What is being asked — From the line containing "Inductive num : Type" down to the line containing "Definition opt_or (o" in the records below, reproduce every line exactly, ends included, and omit all others.

□ □ □ □

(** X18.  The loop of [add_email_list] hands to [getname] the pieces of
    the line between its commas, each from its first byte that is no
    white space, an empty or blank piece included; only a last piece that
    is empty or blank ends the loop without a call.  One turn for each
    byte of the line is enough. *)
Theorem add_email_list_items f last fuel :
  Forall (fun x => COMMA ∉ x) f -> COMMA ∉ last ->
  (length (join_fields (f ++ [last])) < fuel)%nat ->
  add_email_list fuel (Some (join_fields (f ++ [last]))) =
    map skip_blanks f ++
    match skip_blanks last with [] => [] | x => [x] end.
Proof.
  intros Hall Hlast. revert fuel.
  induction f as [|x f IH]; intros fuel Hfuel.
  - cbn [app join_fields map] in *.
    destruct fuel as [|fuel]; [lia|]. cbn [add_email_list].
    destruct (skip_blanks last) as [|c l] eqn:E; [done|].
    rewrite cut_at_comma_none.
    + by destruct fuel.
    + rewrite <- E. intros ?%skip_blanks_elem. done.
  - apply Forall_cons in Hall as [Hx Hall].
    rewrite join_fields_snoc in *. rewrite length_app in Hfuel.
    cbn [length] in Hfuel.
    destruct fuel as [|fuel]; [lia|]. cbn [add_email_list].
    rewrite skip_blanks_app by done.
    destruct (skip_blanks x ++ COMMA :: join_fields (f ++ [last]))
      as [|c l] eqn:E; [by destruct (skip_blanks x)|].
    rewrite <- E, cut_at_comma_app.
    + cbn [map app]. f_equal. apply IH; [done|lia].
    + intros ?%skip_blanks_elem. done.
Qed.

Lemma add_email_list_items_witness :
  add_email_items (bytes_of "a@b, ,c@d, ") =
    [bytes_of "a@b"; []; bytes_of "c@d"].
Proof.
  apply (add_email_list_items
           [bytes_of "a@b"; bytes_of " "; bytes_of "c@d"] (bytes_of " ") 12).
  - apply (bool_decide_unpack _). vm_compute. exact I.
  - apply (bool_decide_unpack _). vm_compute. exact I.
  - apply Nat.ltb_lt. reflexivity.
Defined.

□ □ □ □

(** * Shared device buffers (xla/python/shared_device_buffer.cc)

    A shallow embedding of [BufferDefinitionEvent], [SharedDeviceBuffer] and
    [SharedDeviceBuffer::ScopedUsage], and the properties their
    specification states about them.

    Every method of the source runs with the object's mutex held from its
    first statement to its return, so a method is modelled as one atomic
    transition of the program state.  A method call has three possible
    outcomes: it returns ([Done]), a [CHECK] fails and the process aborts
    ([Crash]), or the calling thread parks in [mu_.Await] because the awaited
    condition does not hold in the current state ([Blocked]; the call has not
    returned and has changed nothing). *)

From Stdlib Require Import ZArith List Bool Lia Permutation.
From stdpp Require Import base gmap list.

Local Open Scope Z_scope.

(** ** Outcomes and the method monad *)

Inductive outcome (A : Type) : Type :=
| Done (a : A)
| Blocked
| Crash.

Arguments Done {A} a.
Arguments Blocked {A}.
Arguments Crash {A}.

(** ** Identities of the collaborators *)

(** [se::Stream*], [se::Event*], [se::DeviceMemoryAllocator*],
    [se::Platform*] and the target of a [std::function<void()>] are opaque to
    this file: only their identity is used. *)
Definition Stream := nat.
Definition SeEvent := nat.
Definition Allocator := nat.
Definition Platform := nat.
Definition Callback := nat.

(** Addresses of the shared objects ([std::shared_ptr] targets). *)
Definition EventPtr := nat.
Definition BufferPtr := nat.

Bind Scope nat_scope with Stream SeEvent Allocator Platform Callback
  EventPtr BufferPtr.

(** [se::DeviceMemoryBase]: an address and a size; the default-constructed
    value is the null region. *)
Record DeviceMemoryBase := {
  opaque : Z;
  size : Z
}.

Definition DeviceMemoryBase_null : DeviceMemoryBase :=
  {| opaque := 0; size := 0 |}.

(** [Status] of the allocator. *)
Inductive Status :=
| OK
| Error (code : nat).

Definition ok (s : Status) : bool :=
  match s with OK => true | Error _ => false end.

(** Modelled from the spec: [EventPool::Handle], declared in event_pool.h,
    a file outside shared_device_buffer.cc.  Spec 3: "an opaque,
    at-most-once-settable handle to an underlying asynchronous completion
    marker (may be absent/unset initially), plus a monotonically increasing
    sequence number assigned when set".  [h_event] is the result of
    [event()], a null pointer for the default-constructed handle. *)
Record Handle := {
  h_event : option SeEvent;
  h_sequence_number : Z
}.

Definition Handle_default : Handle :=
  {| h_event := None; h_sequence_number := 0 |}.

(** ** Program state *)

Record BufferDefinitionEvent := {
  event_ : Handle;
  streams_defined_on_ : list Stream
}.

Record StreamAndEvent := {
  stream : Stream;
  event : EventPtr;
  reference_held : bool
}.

□ □ □ □

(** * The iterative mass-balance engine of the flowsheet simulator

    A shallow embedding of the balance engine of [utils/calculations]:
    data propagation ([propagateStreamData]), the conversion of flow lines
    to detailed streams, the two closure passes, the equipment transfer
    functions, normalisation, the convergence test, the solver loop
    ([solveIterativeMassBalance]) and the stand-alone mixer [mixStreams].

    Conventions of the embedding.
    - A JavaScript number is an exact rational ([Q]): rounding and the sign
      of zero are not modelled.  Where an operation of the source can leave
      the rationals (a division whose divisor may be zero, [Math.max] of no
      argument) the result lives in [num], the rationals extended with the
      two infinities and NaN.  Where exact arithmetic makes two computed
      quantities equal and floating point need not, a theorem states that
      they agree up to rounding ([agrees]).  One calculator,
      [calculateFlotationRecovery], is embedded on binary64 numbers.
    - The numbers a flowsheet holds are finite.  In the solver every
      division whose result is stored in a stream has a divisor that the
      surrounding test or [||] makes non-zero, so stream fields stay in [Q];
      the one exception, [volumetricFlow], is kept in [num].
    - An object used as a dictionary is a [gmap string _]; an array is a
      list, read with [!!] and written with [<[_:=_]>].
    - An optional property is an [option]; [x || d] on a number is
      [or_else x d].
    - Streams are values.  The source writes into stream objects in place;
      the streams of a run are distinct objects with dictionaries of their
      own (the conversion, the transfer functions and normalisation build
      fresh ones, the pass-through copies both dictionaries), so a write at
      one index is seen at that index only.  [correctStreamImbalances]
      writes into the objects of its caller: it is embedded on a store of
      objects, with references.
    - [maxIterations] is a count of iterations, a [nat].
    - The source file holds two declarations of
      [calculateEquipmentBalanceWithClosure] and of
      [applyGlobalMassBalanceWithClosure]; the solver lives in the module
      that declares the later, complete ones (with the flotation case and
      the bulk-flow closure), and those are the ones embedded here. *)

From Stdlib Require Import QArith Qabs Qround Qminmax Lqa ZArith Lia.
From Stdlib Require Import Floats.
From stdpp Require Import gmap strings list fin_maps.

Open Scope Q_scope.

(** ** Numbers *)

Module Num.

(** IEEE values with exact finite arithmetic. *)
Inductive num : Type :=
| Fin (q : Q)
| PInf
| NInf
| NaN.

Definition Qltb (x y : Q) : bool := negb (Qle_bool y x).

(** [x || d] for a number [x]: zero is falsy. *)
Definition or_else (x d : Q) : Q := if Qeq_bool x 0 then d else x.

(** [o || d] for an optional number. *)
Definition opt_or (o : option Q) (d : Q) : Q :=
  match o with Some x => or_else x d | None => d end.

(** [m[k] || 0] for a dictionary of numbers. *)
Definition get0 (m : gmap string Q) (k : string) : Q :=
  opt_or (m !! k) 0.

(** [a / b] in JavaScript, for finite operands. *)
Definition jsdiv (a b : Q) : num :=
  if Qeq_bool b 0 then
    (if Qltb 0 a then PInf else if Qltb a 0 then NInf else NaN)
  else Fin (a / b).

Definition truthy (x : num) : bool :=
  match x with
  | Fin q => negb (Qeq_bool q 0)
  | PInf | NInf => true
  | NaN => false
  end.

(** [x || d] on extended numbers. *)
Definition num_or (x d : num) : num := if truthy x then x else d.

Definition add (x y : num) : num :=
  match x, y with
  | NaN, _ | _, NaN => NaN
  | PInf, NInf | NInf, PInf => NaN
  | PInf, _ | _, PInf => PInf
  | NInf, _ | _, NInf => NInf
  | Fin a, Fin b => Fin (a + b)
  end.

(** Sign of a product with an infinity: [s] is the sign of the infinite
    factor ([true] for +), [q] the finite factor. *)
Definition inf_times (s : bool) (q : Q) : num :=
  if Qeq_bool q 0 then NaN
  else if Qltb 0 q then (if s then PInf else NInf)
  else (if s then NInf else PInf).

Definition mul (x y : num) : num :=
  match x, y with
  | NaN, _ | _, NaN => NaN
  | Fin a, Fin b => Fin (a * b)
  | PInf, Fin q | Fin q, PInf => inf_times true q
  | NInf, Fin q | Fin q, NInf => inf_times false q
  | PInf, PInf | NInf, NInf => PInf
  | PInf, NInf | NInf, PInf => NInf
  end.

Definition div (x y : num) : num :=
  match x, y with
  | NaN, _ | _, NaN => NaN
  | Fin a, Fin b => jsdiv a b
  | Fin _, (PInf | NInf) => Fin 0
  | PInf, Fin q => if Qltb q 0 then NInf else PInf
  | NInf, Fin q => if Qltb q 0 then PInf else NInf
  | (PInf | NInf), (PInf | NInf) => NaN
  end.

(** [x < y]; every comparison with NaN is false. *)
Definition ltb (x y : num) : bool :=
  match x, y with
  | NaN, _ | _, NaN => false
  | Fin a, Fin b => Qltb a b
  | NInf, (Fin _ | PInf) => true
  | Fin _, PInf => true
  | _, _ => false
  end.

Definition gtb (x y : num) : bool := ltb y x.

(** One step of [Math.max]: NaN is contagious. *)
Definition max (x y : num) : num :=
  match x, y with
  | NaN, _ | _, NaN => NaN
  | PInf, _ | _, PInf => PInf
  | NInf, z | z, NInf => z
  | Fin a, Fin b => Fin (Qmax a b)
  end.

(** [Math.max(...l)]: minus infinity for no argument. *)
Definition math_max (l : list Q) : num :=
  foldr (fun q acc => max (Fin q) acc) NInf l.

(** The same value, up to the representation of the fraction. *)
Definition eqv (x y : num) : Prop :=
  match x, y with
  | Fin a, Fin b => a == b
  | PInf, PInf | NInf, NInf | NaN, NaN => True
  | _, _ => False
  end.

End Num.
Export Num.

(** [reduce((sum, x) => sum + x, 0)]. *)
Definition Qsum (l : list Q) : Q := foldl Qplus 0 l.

□ □ □ □

Solution for this exercise —
Inductive num : Type :=
| Fin (q : Q)
| PInf
| NInf
| NaN.

Definition Qltb (x y : Q) : bool := negb (Qle_bool y x).

(** [x || d] for a number [x]: zero is falsy. *)
Definition or_else (x d : Q) : Q := if Qeq_bool x 0 then d else x.

(** [o || d] for an optional number. *)
Definition opt_or (o : option Q) (d : Q) : Q :=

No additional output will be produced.